As a SRE in NE Digital, you will drive the initiatives to improve automation, scalability and reliability of our core services such as Fairprice Online, Scan&Go, Identity, my first skool and much more. As a member of NTUC Enterprise Center of Excellence you will be exposed to the latest technologies with AWS Cloud, Google Cloud Platform, Kubernetes, Kubeflow, ML/AI, Big Data, in Hybrid/multi cloud environment.
We are strong believers in DevSecOps, SRE, Agile and FinOps.
Roles & Responsibilities
- Work with release engineers to ensure that the software delivery pipeline is as efficient as possible.
- Collaborate closely with product developers to ensure that the designed solution responds to non-functional requirements such as availability, performance, security, and maintainability.
- Responsible for availability, latency, performance, efficiency, change management, monitoring, emergency response, and capacity planning
- Engage in and improve the whole lifecycle of services from inception and design, through deployment, operation, and refinement.

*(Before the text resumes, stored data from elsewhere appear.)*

Lemma decode_encoded_frame t payload :
  message_type_ok t = true -> frame_fits payload = true -> 1 <= MessageType_to_Z t <= 101 ->
  decode_frame (encode_header (frame_header t payload) ++ payload) = Ok (mkFrame t payload).
Proof.
  intros T L R. apply beq_true in T. unfold decode_frame.
  assert (u_ok 16 (MessageType_to_Z t) = true) as U by (unfold u_ok; bool_goal; lia).
  rewrite length_app, length_header, codec_roundtrip by (now apply frame_header_ok). unfold frame_header.
  cbn [rbind]. rewrite to_u_id by exact L. rewrite !Z.eqb_refl.
  assert (Z.of_nat (16 + length payload) = kFrameHeaderBytes + Z.of_nat (length payload)) as -> by (unfold kFrameHeaderBytes; lia).
  rewrite !Z.eqb_refl. cbn [negb refuse rbind].
  destruct (Z.ltb_spec (kFrameHeaderBytes + Z.of_nat (length payload)) kFrameHeaderBytes); [lia|].
  change (MessageType_to_Z mt_kError) with 101. cbn [refuse rbind].
  destruct (Z.ltb_spec (MessageType_to_Z t) 1); [lia|]. rewrite Z.gtb_ltb.
  destruct (Z.ltb_spec 101 (MessageType_to_Z t)); [lia|]. cbn. now rewrite T.
Qed.
(** C31. Recovery accepts a journal exactly when it is at most 1 GiB long and is
    well-formed records (known
    kinds, strictly increasing sequences, matching checksums, bounded payloads)
    followed by nothing or by a torn tail, and returns those very records, each
    with its offset, and a report of the tail. *)
Theorem read_journal_iff max_payload file rs rep :
  payload_bound_ok max_payload = true ->
  read_journal (Some file) max_payload = Ok (rs, rep) <->
  size file <= kMaxJournalFile /\
  exists tail, file = journal_file rs ++ tail /\ tail_ok max_payload tail /\
    journal_ok max_payload None 0 rs = true /\
    rep = scan_report (Z.of_nat (length rs)) (last_of None rs) tail.
Proof.
  intros MP. split; [now apply read_journal_inv|].
  intros (B & tail & -> & T & J & ->). now apply read_journal_file_ok.
Qed.

(** Crash safety of the journal: cut at any byte, a well-formed journal still
    recovers, to exactly the records whose bytes are complete, and the report
    says torn exactly when the cut is not between two records, with the number of
    bytes to discard. *)
Theorem journal_crash_prefix max_payload rs n :
  payload_bound_ok max_payload = true -> journal_ok max_payload None 0 rs = true ->
  size (journal_file rs) <= kMaxJournalFile ->
  let kept := complete (Z.of_nat n) rs in
  let file := firstn n (journal_file rs) in
  exists rep, read_journal (Some file) max_payload = Ok (kept, rep) /\
    truncated_bytes rep = size file - size (journal_file kept) /\
    (torn_tail_truncated rep = true <-> size file <> size (journal_file kept)).
Proof.
  intros MP J B kept file. subst kept file.
  destruct (complete_split _ rs MP None 0 n J) as (tail & E & T & K).
  assert (size (firstn n (journal_file rs)) <= kMaxJournalFile) as B'
    by (rewrite length_firstn; lia).
  rewrite E in *. eexists. split; [now apply read_journal_file_ok|].
  cbn [scan_report truncated_bytes torn_tail_truncated]. rewrite length_app.
  split; [lia|]. rewrite negb_true_iff, Z.eqb_neq. lia.
Qed.

(** C32. A single damaged payload byte anywhere in the middle of the journal is
    never repaired silently: the whole journal, as long as it is within the 1 GiB
    the store reads at all, is refused as corrupt, whatever follows the damaged
    record. *)
Theorem journal_damage_refused max_payload rs r a x y b rest :
  payload_bound_ok max_payload = true ->
  journal_ok max_payload None 0 (rs ++ [r]) = true ->
  payload r = a ++ x :: b -> x <> y ->
  let file := journal_file rs ++ damaged_frame r (a ++ y :: b) ++ rest in
  size file <= kMaxJournalFile ->
  read_journal (Some file) max_payload = Err kCorrupt.
Proof.
  intros MP J E N file B.
  assert (journal_ok max_payload None 0 rs = true /\
          size (payload r) <= max_payload /\ counter_ok (jr_sequence r) = true) as (Jr & Br & U).
  { revert J. generalize (@None Z) 0. clear -E. induction rs as [|r' rs IH]; intros last offset J.
    - cbn [app journal_ok] in J. rewrite andb_true_r in J. unfold record_ok in J. split_andb.
      bool_prop. auto.
    - cbn [app journal_ok] in J. apply andb_true_iff in J. destruct J as [R J].
      apply IH in J. destruct J as (J & ?). cbn [journal_ok]. rewrite R, J. auto. }
  apply (read_journal_defect max_payload MP); try assumption.
  - unfold damaged_frame. intros D. apply app_eq_nil in D. destruct D as [D _].
    apply app_eq_nil in D. destruct D as [_ D]. apply app_eq_nil in D. destruct D; discriminate.
  - intros offset. eapply read_frame_damaged; eassumption.
Qed.

(** ** Witnesses *)
Definition example_journal : list JournalRecord :=
  [ mkJournalRecord kFence (mkCounter 1) (str "abc") 0;
    mkJournalRecord kRetire (mkCounter 4) (str "d") 25 ].

Lemma read_journal_iff_witness :
  read_journal (Some (journal_file example_journal)) 100 =
  Ok (example_journal, scan_report 2 (Some 4) []).
Proof.
  apply (read_journal_iff 100 (journal_file example_journal) example_journal
           (scan_report 2 (Some 4) []) ltac:(reflexivity)).
  split; [vm_compute; congruence|]. exists []. split; [symmetry; apply app_nil_r|].
  split; [now left|]. split; [vm_compute; reflexivity | reflexivity].
Defined.

Lemma journal_crash_prefix_witness :
  complete 30 example_journal = [mkJournalRecord kFence (mkCounter 1) (str "abc") 0] /\
  exists rep, read_journal (Some (firstn 30 (journal_file example_journal))) 100 =
    Ok (complete 30 example_journal, rep).
Proof.
  split; [reflexivity|].
  destruct (journal_crash_prefix 100 example_journal 30 ltac:(reflexivity) ltac:(vm_compute; reflexivity)
              ltac:(vm_compute; congruence)) as (rep & R & _).
  exists rep. exact R.
Defined.

Lemma journal_damage_refused_witness :
  read_journal (Some (damaged_frame (mkJournalRecord kFence (mkCounter 1) (str "abc") 0) (str "aXc") ++
                      str "tail")) 100 = Err kCorrupt.
Proof.
  apply (journal_damage_refused 100 [] (mkJournalRecord kFence (mkCounter 1) (str "abc") 0)
           (str "a") "b"%byte "X"%byte (str "c") (str "tail")).
  - reflexivity.
  - vm_compute. reflexivity.
  - reflexivity.
  - discriminate.
  - vm_compute. congruence.
Defined.
(** ** Recovery of a directory *)
Lemma journal_ok_end max_payload js : forall last offset,
  journal_ok max_payload last offset js = true ->
  match List.last (map Some js) None with
  | Some r => file_offset r + frame_size r = offset + size (journal_file js)
  | None => js = []
  end.
Proof.
  induction js as [|r js IH]; intros last offset J; [reflexivity|].
  cbn [journal_ok] in J. apply andb_true_iff in J. destruct J as [R J]. apply IH in J.
  unfold record_ok in R. split_andb. bool_prop. cbn [journal_file flat_map].
  rewrite length_app, Nat2Z.inj_add, size_journal_frame.
  change (flat_map journal_frame js) with (journal_file js).
  destruct js as [|r' js]; [cbn; lia|]. cbn [map List.last] in *.
  destruct (match map Some js with [] => _ | _ :: _ => _ end); [lia | discriminate].
Qed.

Lemma last_map_Some {A} (l : list A) : List.last (map Some l) None = last l.
Proof. induction l as [|a [|b l] IH]; [reflexivity..|]. exact IH. Qed.

Lemma truncate_at_end max_payload js tail :
  journal_ok max_payload None 0 js = true ->
  firstn (Z.to_nat (truncate_at js)) (journal_file js ++ tail) = journal_file js.
Proof.
  intros J. apply journal_ok_end in J. rewrite last_map_Some in J. unfold truncate_at.
  destruct (last js) as [r|]; [|subst js; reflexivity].
  apply firstn_app_at. unfold frame_size in J. lia.
Qed.

Lemma store_id_accepted d text io fresh :
  dk_store_id d = Some text -> store_id_valid text = true -> check_store_id d io fresh = (Ok tt, d).
Proof.
  intros Id V. unfold check_store_id. rewrite Id. unfold store_id_valid in V. split_andb. bool_prop.
  unfold read_all. rewrite Z.gtb_ltb. replace (128 <? size text) with false by (symmetry; apply Z.ltb_ge; lia).
  cbn [refuse rbind]. destruct (from_hex (strip_newlines text)); [reflexivity | discriminate].
Qed.

Lemma open_directory d o p floor js tail fresh :
  directory_ok d o p floor js tail ->
  exists st,
    open d o open_io_ok fresh =
      (Ok st, mkDisk (dk_store_id d) (dk_snapshot d) (dk_snapshot_tmp d) (Some (journal_file js))) /\
    store_ok st (mkDisk (dk_store_id d) (dk_snapshot d) (dk_snapshot_tmp d) (Some (journal_file js))) js /\
    options_ st = o /\ snapshot_payload_ st = p /\ value (snapshot_sequence_ st) = floor /\
    records_ st = effective floor js /\
    torn_tail_truncated (report_ st) = negb (size tail =? 0) /\ truncated_bytes (report_ st) = size tail.
Proof.
  intros [B (text & Id & V) J K T F U (loaded & Sn)].
  unfold open. cbn [directories_created open_io_ok negb].
  rewrite (store_id_accepted d text) by assumption. rewrite Sn. unfold load_journal. rewrite J, read_journal_file_ok by assumption.
  cbn [scan_report torn_tail_truncated journal_resized journal_opened negb]. rewrite andb_false_r.
  assert ((if negb (size tail =? 0)
           then option_map (firstn (Z.to_nat (truncate_at js))) (Some (journal_file js ++ tail))
           else Some (journal_file js ++ tail)) = Some (journal_file js)) as Q.
  { destruct (size tail =? 0) eqn:Z0; cbn [negb option_map].
    - apply size_zero in Z0. subst tail. rewrite app_nil_r. reflexivity.
    - rewrite (truncate_at_end (max_record_payload o)) by assumption. reflexivity. }
  rewrite Q. eexists. split; [reflexivity|]. cbn [finish_open options_ snapshot_payload_ snapshot_sequence_ records_ value report_ torn_tail_truncated truncated_bytes scan_report].
  split; [|repeat split; reflexivity].
  constructor; try reflexivity. constructor; cbn; try assumption.
  - eauto.
  - rewrite app_nil_r. reflexivity.
  - now left.
  - rewrite app_nil_r. rewrite length_app in F. lia.
  - exists loaded. exact Sn.
Qed.

(** ** Operations on a store in step with its directory *)

(** The record [append] adds after [js]. *)
Definition next_record (st : Store) (js : list JournalRecord) (kind : RecordKind) (p : bytes) : JournalRecord :=
  mkJournalRecord kind (mkCounter (value (last_sequence_ st) + 1)) p (size (journal_file js)).

(** The process stops when the journal file is [n] bytes long. *)
Definition crash (d : Disk) (n : nat) : Disk :=
  mkDisk (dk_store_id d) (dk_snapshot d) (dk_snapshot_tmp d) (option_map (firstn n) (dk_journal d)).

Lemma journal_ok_snoc max_payload js r : forall last offset,
  journal_ok max_payload last offset js = true ->
  record_ok max_payload (last_of last js) (offset + size (journal_file js)) r = true ->
  journal_ok max_payload last offset (js ++ [r]) = true.
Proof.
  induction js as [|r' js IH]; intros last offset J R.
  - cbn in *. rewrite Z.add_0_r in R. rewrite R. reflexivity.
  - cbn [journal_ok app] in *. apply andb_true_iff in J. destruct J as [R' J]. rewrite R'. cbn [andb].
    apply IH; [exact J|]. cbn [last_of fold_left] in R. cbn [journal_file flat_map] in R.
    rewrite length_app, Nat2Z.inj_add, size_journal_frame in R. rewrite <- Z.add_assoc. exact R.
Qed.

Lemma journal_file_snoc js r : journal_file (js ++ [r]) = journal_file js ++ journal_frame r.
Proof. unfold journal_file. rewrite flat_map_app. cbn. rewrite app_nil_r. reflexivity. Qed.

Lemma effective_none n js : Forall (fun r => value (jr_sequence r) <= n) js -> effective n js = [].
Proof.
  unfold effective. induction 1 as [|r l R _ IH]; [reflexivity|].
  cbn [List.filter]. apply Z.leb_le in R. rewrite R. exact IH.
Qed.

Section contract.
Context (st : Store) (d : Disk) (js : list JournalRecord) (OK : store_ok st d js).

Let o := options_ st.
Let floor := value (snapshot_sequence_ st).
Let last := value (last_sequence_ st).

Lemma so_last_bound : floor <= last /\ Forall (fun r => value (jr_sequence r) <= last) js.
  Proof.
    subst last. rewrite (so_last _ _ _ OK). eapply last_sequence_bound, do_journal_ok, so_directory, OK.
  Qed.

Lemma so_last_u_ok : u_ok 64 last = true.
  Proof.
    subst last. rewrite (so_last _ _ _ OK). pose proof (so_directory _ _ _ OK) as D.
    eapply last_sequence_u_ok; [eapply do_journal_ok | eapply do_floor]; exact D.
  Qed.

Lemma last_of_bound l : last_of None js = Some l -> l <= last.
  Proof.
    destruct so_last_bound as [_ F]. revert F. unfold last_of. generalize last as m. clear OK.
    intros m. rewrite <- (rev_involutive js). destruct (rev js) as [|r rs]; [discriminate|].
    cbn [rev]. rewrite fold_left_app. cbn. intros F [= <-].
    apply Forall_app in F. destruct F as [_ F]. now inversion F.
  Qed.

  Section appending.
Context (kind : RecordKind) (p : bytes).
Context (P : size p <= max_record_payload o) (L : last < u64_max)
      (F : size (journal_file js) + kJournalHeaderBytes + size p <= kMaxJournalFile).

Let r := next_record st js kind p.

Lemma next_record_ok : journal_ok (max_record_payload o) None 0 (js ++ [r]) = true.
    Proof.
      pose proof (so_directory _ _ _ OK) as D. apply journal_ok_snoc; [eapply do_journal_ok, D|].
      pose proof so_last_u_ok as U. unfold record_ok, counter_ok, u_ok, u64_max in *. bool_prop.
      subst r. unfold next_record. cbn [jr_sequence payload file_offset value]. fold last.
      bool_goal; try lia.
      destruct (last_of None js) as [l|] eqn:E; [|reflexivity]. apply last_of_bound in E.
      apply Z.leb_gt. lia.
    Qed.

Lemma append_writes io :
      append st d io kind p =
      match io with
      | append_ok => (Ok (mkCounter (last + 1)),
          mkStore o true (records_ st ++ [r]) (mkCounter (last + 1)) (snapshot_sequence_ st)
            (size (journal_file (js ++ [r]))) (snapshot_payload_ st) (report_ st),
          journal_write d (journal_frame r))
      | append_header n => (Err kIo, st,
          journal_write d (firstn n (journal_header (last + 1) (RecordKind_to_Z kind) p)))
      | append_payload n => (Err kIo, st,
          journal_write d (journal_header (last + 1) (RecordKind_to_Z kind) p ++ firstn n p))
      | append_flush => (Err kIo, st, journal_write d (journal_frame r))
      end.
    Proof.
      unfold append. rewrite (so_open _ _ _ OK). cbn [negb].
      subst o. rewrite Z.gtb_ltb. replace (max_record_payload (options_ st) <? size p) with false
        by (symmetry; apply Z.ltb_ge; lia).
      pose proof so_last_u_ok as U. unfold u_ok, u64_max in *. bool_prop. fold last.
      rewrite (to_u_id 64 (last + 1)) by (unfold u_ok; bool_goal; lia).
      destruct io; try reflexivity. rewrite (so_bytes _ _ _ OK), length_journal_header.
      pose proof (so_directory _ _ _ OK) as D. pose proof (do_fits _ _ _ _ _ _ D) as B.
      rewrite app_nil_r in B. unfold kMaxJournalFile, kJournalHeaderBytes in *.
      rewrite !to_u_id by (unfold u_ok; bool_goal; try rewrite to_u_id; unfold u_ok; bool_goal; lia).
      rewrite journal_file_snoc, length_app, Nat2Z.inj_add, size_journal_frame.
      subst r. unfold next_record, frame_size, kJournalHeaderBytes. cbn [payload].
      replace (size (journal_file js) + (Z.of_nat 22 + size p) - (Z.of_nat 22 + size p))
        with (size (journal_file js)) by lia.
      reflexivity.
    Qed.

Lemma frame_size_next : frame_size r = kJournalHeaderBytes + size p.
    Proof. reflexivity. Qed.

Lemma next_counter_ok : counter_ok (jr_sequence r) = true.
    Proof.
      pose proof so_last_u_ok as U. unfold counter_ok, u_ok, u64_max in *. bool_prop.
      subst r. unfold next_record. cbn [jr_sequence value]. fold last. bool_goal; lia.
    Qed.

    (** Stopped inside the frame: the records as before, and a torn tail. *)
Lemma crash_inside n :
      (length (journal_file js) <= n)%nat -> Z.of_nat n < size (journal_file (js ++ [r])) ->
      exists tail,
        directory_ok (crash (journal_write d (journal_frame r)) n) o (snapshot_payload_ st) floor js tail.
    Proof.
      intros N G. destruct (so_directory _ _ _ OK) as [B I J K T X U Sn].
      rewrite app_nil_r in J, X.
      rewrite journal_file_snoc, length_app, Nat2Z.inj_add, size_journal_frame in G.
      pose proof frame_size_next as Fr.
      exists (firstn (n - length (journal_file js)) (journal_frame r)). constructor; try assumption.
      - cbn. rewrite J. cbn [option_map]. f_equal. rewrite firstn_app, firstn_all2 by lia. reflexivity.
      - unfold tail_ok. destruct (n - length (journal_file js))%nat as [|m] eqn:M; [now left|]. right.
        apply frame_prefix_torn; try assumption; try lia. apply next_counter_ok.
      - pose proof (size_journal_frame r). rewrite length_app, length_firstn. lia.
    Qed.

    (** Stopped after it: the record is there. *)
Lemma crash_after n :
      size (journal_file (js ++ [r])) <= Z.of_nat n ->
      directory_ok (crash (journal_write d (journal_frame r)) n) o (snapshot_payload_ st) floor
        (js ++ [r]) [].
    Proof.
      intros G. destruct (so_directory _ _ _ OK) as [B I J K T X U Sn].
      rewrite app_nil_r in J, X.
      pose proof (size_journal_frame r) as Sf. pose proof frame_size_next as Fr.
      rewrite journal_file_snoc, length_app in G.
      constructor; try assumption.
      - cbn. rewrite J. cbn [option_map]. rewrite journal_file_snoc, app_nil_r.
        f_equal. apply firstn_all2. rewrite length_app. lia.
      - apply next_record_ok.
      - rewrite app_nil_r, journal_file_snoc, length_app. lia.
    Qed.

Lemma append_store_ok :
      store_ok
        (mkStore o true (records_ st ++ [r]) (mkCounter (last + 1)) (snapshot_sequence_ st)
           (size (journal_file (js ++ [r]))) (snapshot_payload_ st) (report_ st))
        (journal_write d (journal_frame r)) (js ++ [r]).
    Proof.
      pose proof (crash_after (length (journal_file (js ++ [r]))) ltac:(lia)) as [B I J K T X U Sn].
      destruct (so_directory _ _ _ OK) as [_ _ J0 _ _ _ _ _]. rewrite app_nil_r in J0.
      constructor; try reflexivity.
      - constructor; try assumption. cbn. rewrite J0, journal_file_snoc, app_nil_r. reflexivity.
      - cbn [last_sequence_ snapshot_sequence_ value]. symmetry.
        apply (last_sequence_snoc floor js r). destruct so_last_bound. subst r. cbn. lia.
    Qed.
  End appending.

  Section snapshotting.
Context (p : bytes).
Context (P : size p <= max_snapshot_payload o) (F : size p + 40 <= kMaxSnapshotFile).

Let st' := mkStore o (journal_open st) (records_ st) (last_sequence_ st) (last_sequence_ st)
                 (journal_bytes_ st) p (report_ st).
Let d' := mkDisk (dk_store_id d) (Some (snapshot_file last p)) None (dk_journal d).

Lemma effective_last : effective last js = [].
    Proof.
      destruct so_last_bound as [_ B]. now apply effective_none.
    Qed.

Lemma write_snapshot_ok :
      write_snapshot st d snap_ok p = (Ok (last_sequence_ st), st', d') /\ store_ok st' d' js.
    Proof.
      split.
      - unfold write_snapshot. rewrite Z.gtb_ltb. subst o.
        replace (max_snapshot_payload (options_ st) <? size p) with false by (symmetry; apply Z.ltb_ge; lia).
        reflexivity.
      - destruct (so_directory _ _ _ OK) as [B I J K T X U Sn].
        assert (load_snapshot d' = Ok (p, last, true)) as Ls.
        { unfold load_snapshot, d'. cbn [dk_snapshot]. rewrite snapshot_file_bytes, read_snapshot_bytes;
            auto using so_last_u_ok; try lia.
          unfold u_ok, kMaxSnapshotFile in *. bool_goal; lia. }
        constructor; try (cbn; apply OK).
        + constructor; try assumption; cbn; [apply so_last_u_ok | eauto].
        + cbn [snapshot_sequence_ last_sequence_ st']. fold last. rewrite effective_last. reflexivity.
    Qed.

    (** A snapshot that could not be written or renamed leaves the old one. *)
Lemma write_snapshot_failed io :
      io <> snap_ok -> io <> snap_write write_ok ->
      exists e tmp, write_snapshot st d io p =
        (Err e, st, mkDisk (dk_store_id d) (dk_snapshot d) tmp (dk_journal d)).
    Proof.
      intros N M. unfold write_snapshot. rewrite Z.gtb_ltb. subst o.
      replace (max_snapshot_payload (options_ st) <? size p) with false by (symmetry; apply Z.ltb_ge; lia).
      destruct io as [|w|]; [contradiction| |eexists _, _; reflexivity].
      destruct w; [contradiction | eexists _, _; reflexivity..].
    Qed.
  End snapshotting.

  (** What is in the temporary file does not matter. *)
Lemma directory_ok_tmp o0 p floor0 tail tmp :
    directory_ok d o0 p floor0 js tail ->
    directory_ok (mkDisk (dk_store_id d) (dk_snapshot d) tmp (dk_journal d)) o0 p floor0 js tail.
  Proof. intros [B I J K T X U Sn]. constructor; assumption. Qed.

  (** Rotation after a snapshot: whether or not the old journal could be
      removed, nothing above the floor is lost. *)
Lemma rotate_journal_ok io :
    floor = last -> io <> rotate_sync -> io <> rotate_open ->
    exists st' d' js',
      rotate_journal st d io = (Ok tt, st', d') /\
      directory_ok d' o (snapshot_payload_ st) floor js' [] /\ effective floor js' = [] /\
      last_sequence_ st' = last_sequence_ st /\ options_ st' = o /\
      snapshot_payload_ st' = snapshot_payload_ st /\ snapshot_sequence_ st' = snapshot_sequence_ st.
  Proof.
    intros E N1 N2. pose proof (so_directory _ _ _ OK) as D.
    unfold rotate_journal. rewrite (so_open _ _ _ OK).
    destruct io; try contradiction; destruct D as [B I J K T X U Sn].
    - eexists _, _, []. split; [reflexivity|]. split; [|repeat split].
      constructor; try assumption; try reflexivity. vm_compute. discriminate.
    - eexists _, _, js. split; [reflexivity|]. split; [|split; [rewrite E; apply effective_last | repeat split]].
      constructor; try assumption. cbn. rewrite J, app_nil_r. reflexivity.
  Qed.
End contract.
(** The holds a predicate selects, in map order, are released one by one. *)
Definition release_holds_where (P : HoldRecord -> bool) (reason : bytes) (fenced : bool) : co unit :=
  let* victims := gets (fun c =>
    om_keys (List.filter (fun p => negb (released p.2) && P p.2) (holds (sessions c)))) in
  for_each victims (fun id => ignore (release_hold_locked id reason fenced)).

Definition fence_holds_for_claimant_locked (claimant : Identity128)
    (generation : ClaimantGeneration) (reason : bytes) : co unit :=
  release_holds_where (fun h => beq (hr_claimant h) claimant &&
                                (value (hr_claimant_generation h) <? value generation)) reason true.
Definition fence_holds_for_boot_locked (boot : Identity128) (reason : bytes) : co unit :=
  release_holds_where (fun h => beq (hr_boot h) boot) reason true.
Definition fence_holds_for_session_locked (session : Identity128) (reason : bytes) : co unit :=
  release_holds_where (fun h => beq (hr_session h) session) reason true.

(** ** Claimants and policies *)
Definition register_generation (claimant : Identity128) (generation : ClaimantGeneration)
    (now : Timestamp) : co unit :=
  append_locked (DClaimantRegistration (mkClaimantMutation claimant generation now)) ;;
  modify (set_sessions (fun s => set_claimants (om_set (claimants s) claimant generation) s)).

Definition ensure_claimant_locked (claimant : Identity128) (generation : ClaimantGeneration)
    (now : Timestamp) : co unit :=
  reject_if is_nil claimant with kInvalidIdentity in
  let* registered := gets (fun c => om_find (claimants (sessions c)) claimant) in
  match registered with
  | None => register_generation claimant generation now
  | Some known =>
      reject_if value generation <? value known with kFencedClaimant in
      if value generation >? value known then
        register_generation claimant generation now ;;
        fence_holds_for_claimant_locked claimant generation (str "claimant generation advanced")
      else ret tt
  end.

(** The governing policy and the note of [policy_for_locked]: empty unless the
    built-in policy stands in. *)
Definition policy_for_locked (c : Coordinator) (name : PolicyName) : PolicyRecord * bytes :=
  match PolicyRegistry_current (policies (tables c)) name with
  | Some found => (found, [])
  | None =>
      (strict_default name,
       str "policy '" ++ name_view name ++
       str "' is not registered; the strict built-in policy applies")
  end.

- Support services before they go live through activities such as system design consulting, developing software platforms and frameworks, capacity planning, and launch reviews.
- Maintain services once they are live by measuring and monitoring availability, latency, and overall system health.
- Scale systems sustainably through mechanisms like automation; evolve systems by pushing for changes that improve reliability and velocity.
- Practice sustainable incident response and blameless postmortems.
- Documenting “tribal” knowledge.
- Bachelor's degree in Computer Science, related technical field involving systems engineering, or equivalent practical experience.
- Experience in Unix/Linux and/or Windows operating systems.
- Experience in analyzing and troubleshooting systems.
- Understanding of Infrastructure monitoring, logging, alerting release and configuration management.
- Understanding of networking (e.g. TCP/IP, routing, network topology, load balancers, DNS, NTP).
- Experience in one of the following: Python, Go, Perl, Ruby or shell scripting.
- Experience in Public Cloud, AWS and/or GCP.
- Experience maintaining Internet-facing production-grade applications.
- Experience with software deployment and/or orchestration technologies, e.g., Puppet, Chef, Salt, Ansible, Docker, Kubernetes, Terraform.
- Experience in CI/CD (e.g., JIRA, Git, Jenkins, Nexus, ...)
- Experience in standard IT security practices (e.g., encryption, certificates, key management)
- Excellent communication, and problem-solving skills with strong attention to detail.
- Flexibility to work non-business hours that may include weekends and/or holidays
- Self-starter who is able to identify and perform tasks with minimal supervision
- Experience with GSuite apps (Gmail, Gsheet, Gdoc, ...)